Most LPL missense mutations have been identified in exon 4, 5 and 6 (residues 117-312). Yet, a few studies were concerned with mutations in exon 8 including W382X [29], W394X [30], K434N [31] and G436R [31], which surmised that these mutations were related to severe hypertriglyceridemia. Nevertheless, these studies just scratched the surface of the subject and thus we cannot draw a definitive conclusion from it. In contrast, our newly identified E396V mutation was conclusive of having a negative impact on triglyceride metabolism in vitro study.

We have already set up C57BL mouse models of hypertriglyceridemia expressing the C310R mutation. Additional studies are being carried out to confirm the role of defective LPL action on triglyceride metabolism in these animal models.

In conclusion, we identified two novel pathogenic missense mutations in the LPL gene (C310R/E396V) as causes for primary hypertriglyceridemia. Based on the fact that the three dimensional structure of LPL is still not available, the only access to unveil its mask is to deduce LPL conformational change by investigating the relationship between LPL gene mutations and its functional significance.

MATERIALS AND METHODS

Subjects

The proband, a 48-year-old Chinese male, was admitted to our hospital in 2014 for persistent elevation of glucose (fasting blood glucose at 12.25 mmol/L, HbA1c at 9.7%, ketone at 1+). After initial diagnosis with type 2 diabetes in 2007, he was prescribed with metformin and insulin Aspart-30 injections.

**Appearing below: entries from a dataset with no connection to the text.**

(** The errors of the package, and the errors of other packages it wraps. *)
Inductive error :=
| ErrApplicationNotFound
| ErrAnalysisTargetNotFound
| ErrIdempotencyConflict
| ErrIdempotencyInProgress
| ErrImportNotFound
| ErrInvalid
| ErrTooLarge
| ErrCompletionConflict
| ErrUploadConflict
| ErrUploadExpired
| ErrUploadInProgress
| ErrUploadLeaseLost
| ErrUploadMismatch
| ErrUploadStorage
| ErrProcessingConflict
| ErrProcessingNotFound
| ErrParseOutputConflict
| ErrScanConflict
| ErrScanSourceNotFound
| ErrIntegrity                     (* read committed raw artifact: blobstore.ErrIntegrity *)
| ErrDatabase (action : string)
| ErrRandom                        (* crypto/rand failed *)
| ErrAuthorize (action : string)   (* the authorizer refused or failed *)
| ErrQueue (e : JobQueue.error)
| ErrCatalog (e : Catalog.error)
| ErrTargetInconsistent
| ErrBlob (e : Blobstore.error)
| ErrPanic                         (* the call does not return: an out-of-range slice *)
| ErrJoined (cause : error).       (* errors.Join(cause, record rejected upload: ...) *)

Inductive ImportState :=
| ImportAwaitingUpload | ImportUploading | ImportUploaded | ImportQueued | ImportProcessing
| ImportSucceeded | ImportFailed | ImportRejected | ImportAbandoned.

#[global] Instance ImportState_eq_dec : EqDecision ImportState.
Proof. solve_decision. Defined.

(** The last three states occur in the table only. *)
Inductive rawArtifactState :=
| rawArtifactPending | rawArtifactUploading | rawArtifactCommitted | rawArtifactRejected
| rawArtifactAbandoned | rawArtifactDeletionPending | rawArtifactDeleted.

#[global] Instance rawArtifactState_eq_dec : EqDecision rawArtifactState.
Proof. solve_decision. Defined.

Record UploadReceipt := {
  rc_ImportID : string; rc_State : ImportState; rc_SizeBytes : Z; rc_SHA256 : string; rc_UploadedAt : time
}.

Record beginUploadSpec := {
  bu_PrincipalID : string; bu_WorkspaceID : string; bu_ApplicationID : string; bu_ImportID : string;
  bu_ArtifactID : string; bu_StorageBackend : string; bu_StorageKey : string; bu_AttemptID : string;
  bu_StartedAt : time; bu_LeaseExpiresAt : time
}.

Record uploadSession := {
  us_WorkspaceID : string; us_ImportID : string; us_ArtifactID : string; us_StorageBackend : string;
  us_StorageKey : string; us_AttemptID : string; us_MaxBytes : Z; us_ExpectedSize : option Z;
  us_ExpectedSHA256 : string; us_Receipt : option UploadReceipt   (* [Some] when Committed *)
}.

Record commitUploadSpec := {
  cu_WorkspaceID : string; cu_ImportID : string; cu_ArtifactID : string; cu_AttemptID : string;
  cu_SizeBytes : Z; cu_SHA256 : string; cu_StorageVersion : string; cu_BackendVersion : string;
  cu_CommittedAt : time
}.

Record endUploadSpec := {
  eu_WorkspaceID : string; eu_ImportID : string; eu_ArtifactID : string; eu_AttemptID : string;
  eu_EndedAt : time; eu_RejectCode : string
}.

(** ** The tables *)

Record import_row := {
  im_application : string; im_creator : string; im_state : ImportState; im_format_name : string;
  im_format_version : option string; im_filename : option string; im_max_bytes : Z;
  im_expires : time; im_expected_size : option Z; im_expected_sha : option string;
  im_created : time; im_updated : time
}.

Record artifact_row := {
  ar_id : string; ar_state : rawArtifactState; ar_backend : string; ar_key : string;
  ar_attempt : option string; ar_lease : option time; ar_size : option Z; ar_sha : option string;
  ar_storage_version : option string; ar_backend_version : option string; ar_rejection : option string;
  ar_created : time; ar_updated : time; ar_committed : option time
}.

(** Both tables by (workspace, import): raw_artifacts has that pair UNIQUE. *)
Record uploads := Uploads {
  imports : gmap (string * string) import_row;
  artifacts : gmap (string * string) artifact_row
}.

(** raw_artifacts_*: the CHECK constraints and column widths. *)
Definition holds_evidence (s : rawArtifactState) : bool :=
  match s with rawArtifactCommitted | rawArtifactDeletionPending | rawArtifactDeleted => true | _ => false end.

Definition check_artifact (r : artifact_row) : bool :=
  char_length_between 3 128 (ar_id r) && match_head is_lower name_char 63 (ar_backend r) &&
  Blobstore.keyPattern (ar_key r) && opt_check (char_length_between 0 128) (ar_attempt r) &&
  opt_check (char_length_between 0 128) (ar_storage_version r) &&
  opt_check (char_length_between 0 1024) (ar_backend_version r) &&
  opt_check (char_length_between 0 64) (ar_rejection r) &&
  Bool.eqb (bool_decide (ar_state r = rawArtifactUploading))
           (negb (is_null (ar_attempt r)) && negb (is_null (ar_lease r))) &&
  opt_check (fun n => (0 <=? n) && (n <=? max_int64)) (ar_size r) &&
  opt_check (fun h => slen h =? 32) (ar_sha r) &&
  Bool.eqb (holds_evidence (ar_state r))
           (negb (is_null (ar_size r)) && negb (is_null (ar_sha r)) && negb (is_null (ar_storage_version r)) &&
            negb (is_null (ar_committed r))) &&
  Bool.eqb (bool_decide (ar_state r = rawArtifactRejected)) (negb (is_null (ar_rejection r))) &&
  (ar_created r <=? ar_updated r) && opt_check (fun t => ar_created r <=? t) (ar_committed r).

(** imports_updated_at_valid, the constraint an update can violate. *)
Definition check_import (r : import_row) : bool := im_created r <=? im_updated r.

Definition set_import_state (s : ImportState) (at_ : time) (r : import_row) : import_row := {|
  im_application := im_application r; im_creator := im_creator r; im_state := s;
  im_format_name := im_format_name r; im_format_version := im_format_version r; im_filename := im_filename r;
  im_max_bytes := im_max_bytes r; im_expires := im_expires r; im_expected_size := im_expected_size r;
  im_expected_sha := im_expected_sha r; im_created := im_created r; im_updated := at_ |}.

Section Store.
Context {pg : Postgres}.

(** UPDATE imports SET state, updated_at WHERE workspace, id and [cond]: the
    number of rows, or a violated constraint. *)
Definition update_import (key : string * string) (cond : import_row -> bool) (s : ImportState) (at_ : time)
  (d : uploads) : option (Z * uploads) :=
  match imports d !! key with
  | Some r =>
      if cond r then
        let r' := set_import_state s (store_time at_) r in
        if check_import r' then Some (1, Uploads (<[key := r']> (imports d)) (artifacts d)) else None
      else Some (0, d)
  | None => Some (0, d)
  end.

However, the control of his blood glucose remained unideal over the years due to poor compliance in diet and exercise. During the latest admission, his plasma TG, TC and LDL-C were elevated to 23.97 mmol/L, 8.30 mmol/L and 5.64 mmol/L respectively (Table 1). Thyroid, liver and renal functions were within the normal range. Physical examination was unremarkable (BMI: 25 kg/m²) without significant signs of abdominal pain, hepatosplenomegaly, eruptive xanthoma and lipaemia retinalis. He reported recurrent episodes of acute pancreatitis for four times from 2002 to 2005 after alcohol intake or red meat consumption. His family history revealed the possible presence of hereditary hypertriglyceridemia with an autosomal recessive pattern (pedigree shown in Figure 9). Of note, his sister MXH (I-3) and niece MC (II-1) both presented with recurrent episodes of pancreatitis previously. MC developed pancreatitis since the age of seventeen, characterized by constant lipoprotein disturbance and poor response to lipid-lowering drugs (Fenofibrate and Chinese herbs). None of the family members had history of autoimmune disease, gallstones or drug abuse. The proband had a history of drinking liquor (up to 500 mL) and smoking cigarettes (up to 40) per day for thirty years.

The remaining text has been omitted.